- [YOUR GOAL]: From the line containing "Definition to_data (z" down to the line containing "World (heap w) (clock w) (ticks w) (slept" in the records below, reproduce every line exactly, ends included, and omit all others.

──────────

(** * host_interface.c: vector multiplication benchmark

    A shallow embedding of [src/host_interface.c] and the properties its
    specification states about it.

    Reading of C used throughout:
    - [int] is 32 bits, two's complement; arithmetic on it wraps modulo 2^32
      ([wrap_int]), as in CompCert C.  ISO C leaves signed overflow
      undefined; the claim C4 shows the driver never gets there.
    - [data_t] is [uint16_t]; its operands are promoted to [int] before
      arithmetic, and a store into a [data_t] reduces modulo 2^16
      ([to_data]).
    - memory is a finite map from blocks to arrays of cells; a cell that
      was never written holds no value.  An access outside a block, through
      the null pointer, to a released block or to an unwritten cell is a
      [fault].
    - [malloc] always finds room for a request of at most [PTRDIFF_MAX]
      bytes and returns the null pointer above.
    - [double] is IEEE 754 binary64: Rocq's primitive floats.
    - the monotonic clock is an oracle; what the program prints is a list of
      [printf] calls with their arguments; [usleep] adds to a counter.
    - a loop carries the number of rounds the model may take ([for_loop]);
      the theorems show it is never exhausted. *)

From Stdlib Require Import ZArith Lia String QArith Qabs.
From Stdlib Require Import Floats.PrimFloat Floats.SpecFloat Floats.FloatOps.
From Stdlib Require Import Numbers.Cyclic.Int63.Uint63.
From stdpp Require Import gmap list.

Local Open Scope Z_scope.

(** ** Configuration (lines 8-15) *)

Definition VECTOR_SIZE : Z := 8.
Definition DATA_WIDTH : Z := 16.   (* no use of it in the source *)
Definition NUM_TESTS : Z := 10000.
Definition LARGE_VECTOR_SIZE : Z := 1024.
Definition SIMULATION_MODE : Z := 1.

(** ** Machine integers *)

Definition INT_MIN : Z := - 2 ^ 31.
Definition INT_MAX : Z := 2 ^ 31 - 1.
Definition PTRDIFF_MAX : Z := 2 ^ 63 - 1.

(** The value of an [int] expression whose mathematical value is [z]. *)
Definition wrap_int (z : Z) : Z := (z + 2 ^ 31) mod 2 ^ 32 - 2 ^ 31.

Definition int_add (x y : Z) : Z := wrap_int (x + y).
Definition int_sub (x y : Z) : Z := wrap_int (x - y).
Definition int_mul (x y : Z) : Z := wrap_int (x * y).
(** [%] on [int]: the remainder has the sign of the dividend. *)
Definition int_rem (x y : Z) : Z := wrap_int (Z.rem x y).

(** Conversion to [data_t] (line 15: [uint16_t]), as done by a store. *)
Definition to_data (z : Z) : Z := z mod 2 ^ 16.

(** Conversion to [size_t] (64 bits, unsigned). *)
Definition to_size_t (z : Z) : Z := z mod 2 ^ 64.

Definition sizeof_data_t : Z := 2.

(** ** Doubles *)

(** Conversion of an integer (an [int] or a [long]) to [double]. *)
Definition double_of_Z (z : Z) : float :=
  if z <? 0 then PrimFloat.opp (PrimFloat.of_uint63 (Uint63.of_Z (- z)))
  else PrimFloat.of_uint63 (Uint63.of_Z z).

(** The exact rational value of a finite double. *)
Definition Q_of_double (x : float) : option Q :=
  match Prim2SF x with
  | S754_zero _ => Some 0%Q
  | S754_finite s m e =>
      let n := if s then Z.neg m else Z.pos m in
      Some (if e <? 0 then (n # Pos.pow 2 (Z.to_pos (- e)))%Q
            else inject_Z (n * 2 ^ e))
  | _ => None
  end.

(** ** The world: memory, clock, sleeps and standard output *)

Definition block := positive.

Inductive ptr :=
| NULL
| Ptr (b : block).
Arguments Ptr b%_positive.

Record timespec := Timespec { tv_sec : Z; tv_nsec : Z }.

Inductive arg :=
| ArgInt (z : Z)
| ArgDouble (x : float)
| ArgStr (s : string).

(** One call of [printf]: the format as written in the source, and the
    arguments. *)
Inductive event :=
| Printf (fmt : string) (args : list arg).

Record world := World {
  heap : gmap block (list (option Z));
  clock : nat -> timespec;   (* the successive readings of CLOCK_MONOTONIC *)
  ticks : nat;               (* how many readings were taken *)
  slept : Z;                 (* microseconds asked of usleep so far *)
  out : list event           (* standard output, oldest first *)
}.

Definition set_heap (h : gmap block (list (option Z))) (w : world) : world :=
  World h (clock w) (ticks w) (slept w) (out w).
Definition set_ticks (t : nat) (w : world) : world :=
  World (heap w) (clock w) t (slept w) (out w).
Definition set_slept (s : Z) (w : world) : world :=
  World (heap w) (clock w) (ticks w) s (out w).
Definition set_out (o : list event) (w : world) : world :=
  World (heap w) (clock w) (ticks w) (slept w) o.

──────────

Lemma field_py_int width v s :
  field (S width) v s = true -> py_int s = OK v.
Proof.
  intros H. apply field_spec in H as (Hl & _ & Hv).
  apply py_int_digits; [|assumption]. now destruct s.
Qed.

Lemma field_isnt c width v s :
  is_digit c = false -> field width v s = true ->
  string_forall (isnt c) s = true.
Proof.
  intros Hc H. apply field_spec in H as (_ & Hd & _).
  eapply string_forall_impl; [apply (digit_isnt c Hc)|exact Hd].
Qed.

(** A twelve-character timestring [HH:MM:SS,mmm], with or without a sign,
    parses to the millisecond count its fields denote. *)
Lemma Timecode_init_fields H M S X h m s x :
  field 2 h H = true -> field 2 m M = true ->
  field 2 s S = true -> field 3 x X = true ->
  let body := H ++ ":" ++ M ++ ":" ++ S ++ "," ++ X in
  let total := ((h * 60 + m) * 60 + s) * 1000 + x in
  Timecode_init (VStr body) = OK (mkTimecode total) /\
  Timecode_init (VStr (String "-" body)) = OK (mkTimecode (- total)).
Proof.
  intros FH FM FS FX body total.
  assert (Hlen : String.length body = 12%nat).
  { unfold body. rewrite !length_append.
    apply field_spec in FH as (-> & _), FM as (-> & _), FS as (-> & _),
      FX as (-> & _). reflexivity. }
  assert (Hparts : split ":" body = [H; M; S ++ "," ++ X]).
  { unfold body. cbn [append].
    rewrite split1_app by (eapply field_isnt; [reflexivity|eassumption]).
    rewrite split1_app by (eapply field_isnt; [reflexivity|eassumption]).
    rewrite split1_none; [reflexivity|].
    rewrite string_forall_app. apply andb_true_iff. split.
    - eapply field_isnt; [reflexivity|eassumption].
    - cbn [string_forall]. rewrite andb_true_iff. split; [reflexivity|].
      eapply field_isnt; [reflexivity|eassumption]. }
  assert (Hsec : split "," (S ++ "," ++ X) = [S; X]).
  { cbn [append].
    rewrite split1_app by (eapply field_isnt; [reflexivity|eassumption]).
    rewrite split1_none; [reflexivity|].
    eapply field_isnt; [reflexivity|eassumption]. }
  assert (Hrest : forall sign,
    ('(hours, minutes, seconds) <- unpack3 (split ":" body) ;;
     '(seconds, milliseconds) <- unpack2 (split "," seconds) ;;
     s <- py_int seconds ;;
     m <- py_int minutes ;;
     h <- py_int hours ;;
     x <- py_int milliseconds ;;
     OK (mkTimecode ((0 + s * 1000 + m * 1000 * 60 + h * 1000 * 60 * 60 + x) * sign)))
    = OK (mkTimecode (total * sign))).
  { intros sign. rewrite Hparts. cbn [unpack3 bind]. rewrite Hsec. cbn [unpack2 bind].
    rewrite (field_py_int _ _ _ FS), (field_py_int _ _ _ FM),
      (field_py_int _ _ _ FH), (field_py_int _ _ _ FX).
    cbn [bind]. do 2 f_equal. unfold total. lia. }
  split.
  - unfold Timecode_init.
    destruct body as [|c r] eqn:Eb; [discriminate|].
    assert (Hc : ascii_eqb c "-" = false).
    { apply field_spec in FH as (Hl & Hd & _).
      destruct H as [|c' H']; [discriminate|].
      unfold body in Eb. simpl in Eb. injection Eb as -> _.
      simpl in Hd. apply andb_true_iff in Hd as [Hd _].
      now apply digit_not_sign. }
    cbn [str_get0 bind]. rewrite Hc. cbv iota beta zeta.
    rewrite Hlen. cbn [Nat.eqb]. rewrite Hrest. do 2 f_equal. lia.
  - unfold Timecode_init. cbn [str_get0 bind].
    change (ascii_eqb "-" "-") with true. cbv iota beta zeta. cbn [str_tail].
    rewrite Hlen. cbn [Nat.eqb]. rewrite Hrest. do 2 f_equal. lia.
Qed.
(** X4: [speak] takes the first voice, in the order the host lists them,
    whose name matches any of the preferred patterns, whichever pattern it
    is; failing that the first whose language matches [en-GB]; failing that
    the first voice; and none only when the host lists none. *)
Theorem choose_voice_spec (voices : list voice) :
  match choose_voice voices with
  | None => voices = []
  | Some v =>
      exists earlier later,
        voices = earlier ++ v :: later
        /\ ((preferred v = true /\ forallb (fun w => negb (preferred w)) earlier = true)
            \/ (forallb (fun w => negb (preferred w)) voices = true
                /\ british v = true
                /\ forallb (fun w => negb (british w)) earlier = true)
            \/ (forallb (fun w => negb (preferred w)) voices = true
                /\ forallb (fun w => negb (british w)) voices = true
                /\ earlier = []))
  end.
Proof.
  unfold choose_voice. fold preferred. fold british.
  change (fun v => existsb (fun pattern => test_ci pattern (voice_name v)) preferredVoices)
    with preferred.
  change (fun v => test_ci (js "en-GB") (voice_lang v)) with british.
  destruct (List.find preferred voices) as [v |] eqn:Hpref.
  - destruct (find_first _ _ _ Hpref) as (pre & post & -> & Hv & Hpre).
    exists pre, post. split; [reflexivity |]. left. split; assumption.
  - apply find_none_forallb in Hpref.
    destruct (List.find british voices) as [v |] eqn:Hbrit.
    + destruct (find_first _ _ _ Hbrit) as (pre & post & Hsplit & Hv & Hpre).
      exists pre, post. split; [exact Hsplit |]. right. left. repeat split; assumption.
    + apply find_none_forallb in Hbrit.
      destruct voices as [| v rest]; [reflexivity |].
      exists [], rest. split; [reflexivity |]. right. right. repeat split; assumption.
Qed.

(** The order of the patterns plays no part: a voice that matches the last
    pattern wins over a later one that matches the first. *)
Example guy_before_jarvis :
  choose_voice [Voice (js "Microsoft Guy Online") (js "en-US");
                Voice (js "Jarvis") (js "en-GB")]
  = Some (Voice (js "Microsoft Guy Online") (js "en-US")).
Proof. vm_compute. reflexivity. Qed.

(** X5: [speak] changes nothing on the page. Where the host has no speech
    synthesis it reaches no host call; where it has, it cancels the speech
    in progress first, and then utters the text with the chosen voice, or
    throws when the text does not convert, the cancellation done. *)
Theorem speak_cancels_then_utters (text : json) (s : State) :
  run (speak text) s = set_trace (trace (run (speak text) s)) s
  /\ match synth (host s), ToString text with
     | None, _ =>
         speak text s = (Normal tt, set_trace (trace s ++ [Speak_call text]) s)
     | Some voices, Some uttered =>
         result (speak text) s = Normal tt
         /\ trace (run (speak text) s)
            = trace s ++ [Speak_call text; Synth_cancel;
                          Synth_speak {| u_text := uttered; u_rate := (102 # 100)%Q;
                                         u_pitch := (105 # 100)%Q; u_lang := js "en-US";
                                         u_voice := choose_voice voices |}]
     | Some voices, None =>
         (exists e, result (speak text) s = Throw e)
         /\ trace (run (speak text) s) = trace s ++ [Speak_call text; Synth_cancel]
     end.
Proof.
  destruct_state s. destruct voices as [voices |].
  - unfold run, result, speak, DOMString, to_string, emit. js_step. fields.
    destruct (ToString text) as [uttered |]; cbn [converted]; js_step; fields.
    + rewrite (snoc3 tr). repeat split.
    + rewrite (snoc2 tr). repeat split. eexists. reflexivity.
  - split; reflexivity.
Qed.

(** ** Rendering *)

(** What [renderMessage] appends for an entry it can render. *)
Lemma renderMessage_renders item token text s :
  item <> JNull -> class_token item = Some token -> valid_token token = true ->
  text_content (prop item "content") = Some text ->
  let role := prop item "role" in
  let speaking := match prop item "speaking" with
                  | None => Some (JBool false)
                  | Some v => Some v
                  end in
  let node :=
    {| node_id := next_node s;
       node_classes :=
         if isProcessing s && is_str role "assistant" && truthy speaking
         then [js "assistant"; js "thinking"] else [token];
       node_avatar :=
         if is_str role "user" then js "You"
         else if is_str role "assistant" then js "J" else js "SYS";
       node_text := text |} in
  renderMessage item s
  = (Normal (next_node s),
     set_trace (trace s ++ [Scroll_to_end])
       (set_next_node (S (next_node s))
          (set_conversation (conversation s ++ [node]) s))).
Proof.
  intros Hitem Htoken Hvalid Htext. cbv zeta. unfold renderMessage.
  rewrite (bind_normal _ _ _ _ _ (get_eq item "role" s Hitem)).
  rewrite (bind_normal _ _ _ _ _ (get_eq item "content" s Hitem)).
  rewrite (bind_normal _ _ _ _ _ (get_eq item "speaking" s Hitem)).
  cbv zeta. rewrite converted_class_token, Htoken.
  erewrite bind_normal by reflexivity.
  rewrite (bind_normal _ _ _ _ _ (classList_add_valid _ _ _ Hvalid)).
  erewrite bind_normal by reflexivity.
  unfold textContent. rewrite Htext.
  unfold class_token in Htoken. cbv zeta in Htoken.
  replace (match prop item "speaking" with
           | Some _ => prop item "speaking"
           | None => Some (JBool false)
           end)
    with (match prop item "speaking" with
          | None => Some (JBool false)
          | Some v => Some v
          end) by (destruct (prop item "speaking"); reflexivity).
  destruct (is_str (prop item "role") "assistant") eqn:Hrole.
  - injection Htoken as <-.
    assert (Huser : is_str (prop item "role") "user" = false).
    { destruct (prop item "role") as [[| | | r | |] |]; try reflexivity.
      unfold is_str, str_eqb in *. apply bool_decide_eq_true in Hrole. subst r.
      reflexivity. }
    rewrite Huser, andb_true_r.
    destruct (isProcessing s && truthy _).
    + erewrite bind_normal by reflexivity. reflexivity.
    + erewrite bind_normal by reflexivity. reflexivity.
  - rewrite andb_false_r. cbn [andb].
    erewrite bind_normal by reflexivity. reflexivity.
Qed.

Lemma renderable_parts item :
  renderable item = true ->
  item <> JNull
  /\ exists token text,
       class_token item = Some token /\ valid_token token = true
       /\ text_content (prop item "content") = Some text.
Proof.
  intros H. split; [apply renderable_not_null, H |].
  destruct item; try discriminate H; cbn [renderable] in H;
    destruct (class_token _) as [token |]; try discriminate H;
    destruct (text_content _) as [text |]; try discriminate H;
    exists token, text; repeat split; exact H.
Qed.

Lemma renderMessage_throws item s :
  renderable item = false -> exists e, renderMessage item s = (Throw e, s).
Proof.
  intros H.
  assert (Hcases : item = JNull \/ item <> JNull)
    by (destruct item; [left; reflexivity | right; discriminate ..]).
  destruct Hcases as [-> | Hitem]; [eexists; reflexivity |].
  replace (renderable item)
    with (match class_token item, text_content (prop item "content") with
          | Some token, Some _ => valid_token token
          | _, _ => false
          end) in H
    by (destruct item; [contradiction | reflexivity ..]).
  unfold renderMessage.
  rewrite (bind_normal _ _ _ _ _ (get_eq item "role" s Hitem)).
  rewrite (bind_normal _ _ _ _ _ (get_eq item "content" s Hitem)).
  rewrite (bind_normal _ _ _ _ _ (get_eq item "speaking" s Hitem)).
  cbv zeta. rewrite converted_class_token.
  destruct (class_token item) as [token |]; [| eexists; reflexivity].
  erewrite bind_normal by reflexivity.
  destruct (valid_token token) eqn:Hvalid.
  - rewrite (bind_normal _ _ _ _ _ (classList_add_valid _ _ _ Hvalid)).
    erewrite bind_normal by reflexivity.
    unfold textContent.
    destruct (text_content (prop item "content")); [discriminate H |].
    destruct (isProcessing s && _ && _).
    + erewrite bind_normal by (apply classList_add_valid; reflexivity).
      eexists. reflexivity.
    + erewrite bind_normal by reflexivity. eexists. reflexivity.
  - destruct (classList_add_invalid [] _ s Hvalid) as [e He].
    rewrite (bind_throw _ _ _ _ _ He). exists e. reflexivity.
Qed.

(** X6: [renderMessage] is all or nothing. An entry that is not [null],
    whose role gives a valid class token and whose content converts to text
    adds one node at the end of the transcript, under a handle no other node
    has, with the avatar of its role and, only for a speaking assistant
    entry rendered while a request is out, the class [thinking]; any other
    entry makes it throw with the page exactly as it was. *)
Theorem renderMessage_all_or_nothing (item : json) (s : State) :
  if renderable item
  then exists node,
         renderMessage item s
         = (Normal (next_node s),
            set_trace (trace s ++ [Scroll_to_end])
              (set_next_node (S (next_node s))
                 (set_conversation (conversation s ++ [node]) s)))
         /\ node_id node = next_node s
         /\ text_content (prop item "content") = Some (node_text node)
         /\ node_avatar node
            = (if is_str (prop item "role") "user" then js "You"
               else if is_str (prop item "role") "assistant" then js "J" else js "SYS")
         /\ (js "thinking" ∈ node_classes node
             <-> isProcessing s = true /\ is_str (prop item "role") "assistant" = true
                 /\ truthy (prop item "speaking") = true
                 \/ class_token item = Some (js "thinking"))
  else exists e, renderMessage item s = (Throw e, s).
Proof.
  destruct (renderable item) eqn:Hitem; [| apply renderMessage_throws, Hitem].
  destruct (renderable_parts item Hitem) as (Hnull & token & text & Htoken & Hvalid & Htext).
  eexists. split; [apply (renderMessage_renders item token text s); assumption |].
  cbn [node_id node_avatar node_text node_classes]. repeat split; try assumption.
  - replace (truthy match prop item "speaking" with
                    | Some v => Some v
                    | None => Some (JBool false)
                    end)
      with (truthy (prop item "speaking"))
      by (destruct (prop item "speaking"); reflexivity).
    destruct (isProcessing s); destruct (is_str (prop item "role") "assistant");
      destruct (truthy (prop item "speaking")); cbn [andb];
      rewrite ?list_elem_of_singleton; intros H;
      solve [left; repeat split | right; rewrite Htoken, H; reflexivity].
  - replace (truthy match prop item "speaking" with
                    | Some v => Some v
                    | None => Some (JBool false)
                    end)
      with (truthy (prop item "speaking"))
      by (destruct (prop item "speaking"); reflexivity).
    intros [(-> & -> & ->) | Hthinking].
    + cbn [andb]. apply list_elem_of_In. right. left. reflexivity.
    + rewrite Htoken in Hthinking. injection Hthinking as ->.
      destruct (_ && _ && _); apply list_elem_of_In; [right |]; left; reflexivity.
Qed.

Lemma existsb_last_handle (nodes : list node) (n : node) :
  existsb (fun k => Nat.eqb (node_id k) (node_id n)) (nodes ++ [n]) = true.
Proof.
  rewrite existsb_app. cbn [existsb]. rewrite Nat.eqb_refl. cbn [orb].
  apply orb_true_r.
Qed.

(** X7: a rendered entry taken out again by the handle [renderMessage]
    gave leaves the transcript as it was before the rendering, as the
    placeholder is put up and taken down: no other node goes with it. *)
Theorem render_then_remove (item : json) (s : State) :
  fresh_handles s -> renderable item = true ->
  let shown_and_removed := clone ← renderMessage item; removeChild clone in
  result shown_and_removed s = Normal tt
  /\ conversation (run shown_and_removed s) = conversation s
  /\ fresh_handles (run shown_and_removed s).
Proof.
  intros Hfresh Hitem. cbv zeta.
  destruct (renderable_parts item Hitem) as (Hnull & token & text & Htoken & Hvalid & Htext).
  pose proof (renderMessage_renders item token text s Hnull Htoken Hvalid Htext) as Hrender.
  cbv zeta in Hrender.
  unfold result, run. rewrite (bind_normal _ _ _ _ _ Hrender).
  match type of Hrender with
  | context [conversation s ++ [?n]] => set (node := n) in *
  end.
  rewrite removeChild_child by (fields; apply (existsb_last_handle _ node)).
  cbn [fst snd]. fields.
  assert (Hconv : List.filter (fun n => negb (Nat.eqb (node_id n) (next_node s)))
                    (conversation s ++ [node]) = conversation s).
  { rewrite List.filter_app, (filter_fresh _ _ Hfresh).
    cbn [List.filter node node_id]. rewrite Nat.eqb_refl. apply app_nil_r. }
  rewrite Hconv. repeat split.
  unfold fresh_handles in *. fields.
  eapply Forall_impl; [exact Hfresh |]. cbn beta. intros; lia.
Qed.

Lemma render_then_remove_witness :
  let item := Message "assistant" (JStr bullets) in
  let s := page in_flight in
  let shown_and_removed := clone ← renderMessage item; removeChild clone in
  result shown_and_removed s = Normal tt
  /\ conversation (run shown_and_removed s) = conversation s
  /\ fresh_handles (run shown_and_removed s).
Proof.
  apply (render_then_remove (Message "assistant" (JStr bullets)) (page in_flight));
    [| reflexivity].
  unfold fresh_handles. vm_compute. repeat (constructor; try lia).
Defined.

──────────

- [EXERCISE ANSWER]:
Definition to_data (z : Z) : Z := z mod 2 ^ 16.

(** Conversion to [size_t] (64 bits, unsigned). *)
Definition to_size_t (z : Z) : Z := z mod 2 ^ 64.

Definition sizeof_data_t : Z := 2.

(** ** Doubles *)

(** Conversion of an integer (an [int] or a [long]) to [double]. *)
Definition double_of_Z (z : Z) : float :=
  if z <? 0 then PrimFloat.opp (PrimFloat.of_uint63 (Uint63.of_Z (- z)))
  else PrimFloat.of_uint63 (Uint63.of_Z z).

(** The exact rational value of a finite double. *)
Definition Q_of_double (x : float) : option Q :=
  match Prim2SF x with
  | S754_zero _ => Some 0%Q
  | S754_finite s m e =>
      let n := if s then Z.neg m else Z.pos m in
      Some (if e <? 0 then (n # Pos.pow 2 (Z.to_pos (- e)))%Q
            else inject_Z (n * 2 ^ e))
  | _ => None
  end.

(** ** The world: memory, clock, sleeps and standard output *)

Definition block := positive.

Inductive ptr :=
| NULL
| Ptr (b : block).
Arguments Ptr b%_positive.

Record timespec := Timespec { tv_sec : Z; tv_nsec : Z }.

Inductive arg :=
| ArgInt (z : Z)
| ArgDouble (x : float)
| ArgStr (s : string).

(** One call of [printf]: the format as written in the source, and the
    arguments. *)
Inductive event :=
| Printf (fmt : string) (args : list arg).

Record world := World {
  heap : gmap block (list (option Z));
  clock : nat -> timespec;   (* the successive readings of CLOCK_MONOTONIC *)
  ticks : nat;               (* how many readings were taken *)
  slept : Z;                 (* microseconds asked of usleep so far *)
  out : list event           (* standard output, oldest first *)
}.

Definition set_heap (h : gmap block (list (option Z))) (w : world) : world :=
  World h (clock w) (ticks w) (slept w) (out w).
Definition set_ticks (t : nat) (w : world) : world :=
  World (heap w) (clock w) t (slept w) (out w).
Definition set_slept (s : Z) (w : world) : world :=
  World (heap w) (clock w) (ticks w) s (out w).
Definition set_out (o : list event) (w : world) : world :=
  World (heap w) (clock w) (ticks w) (slept w) o.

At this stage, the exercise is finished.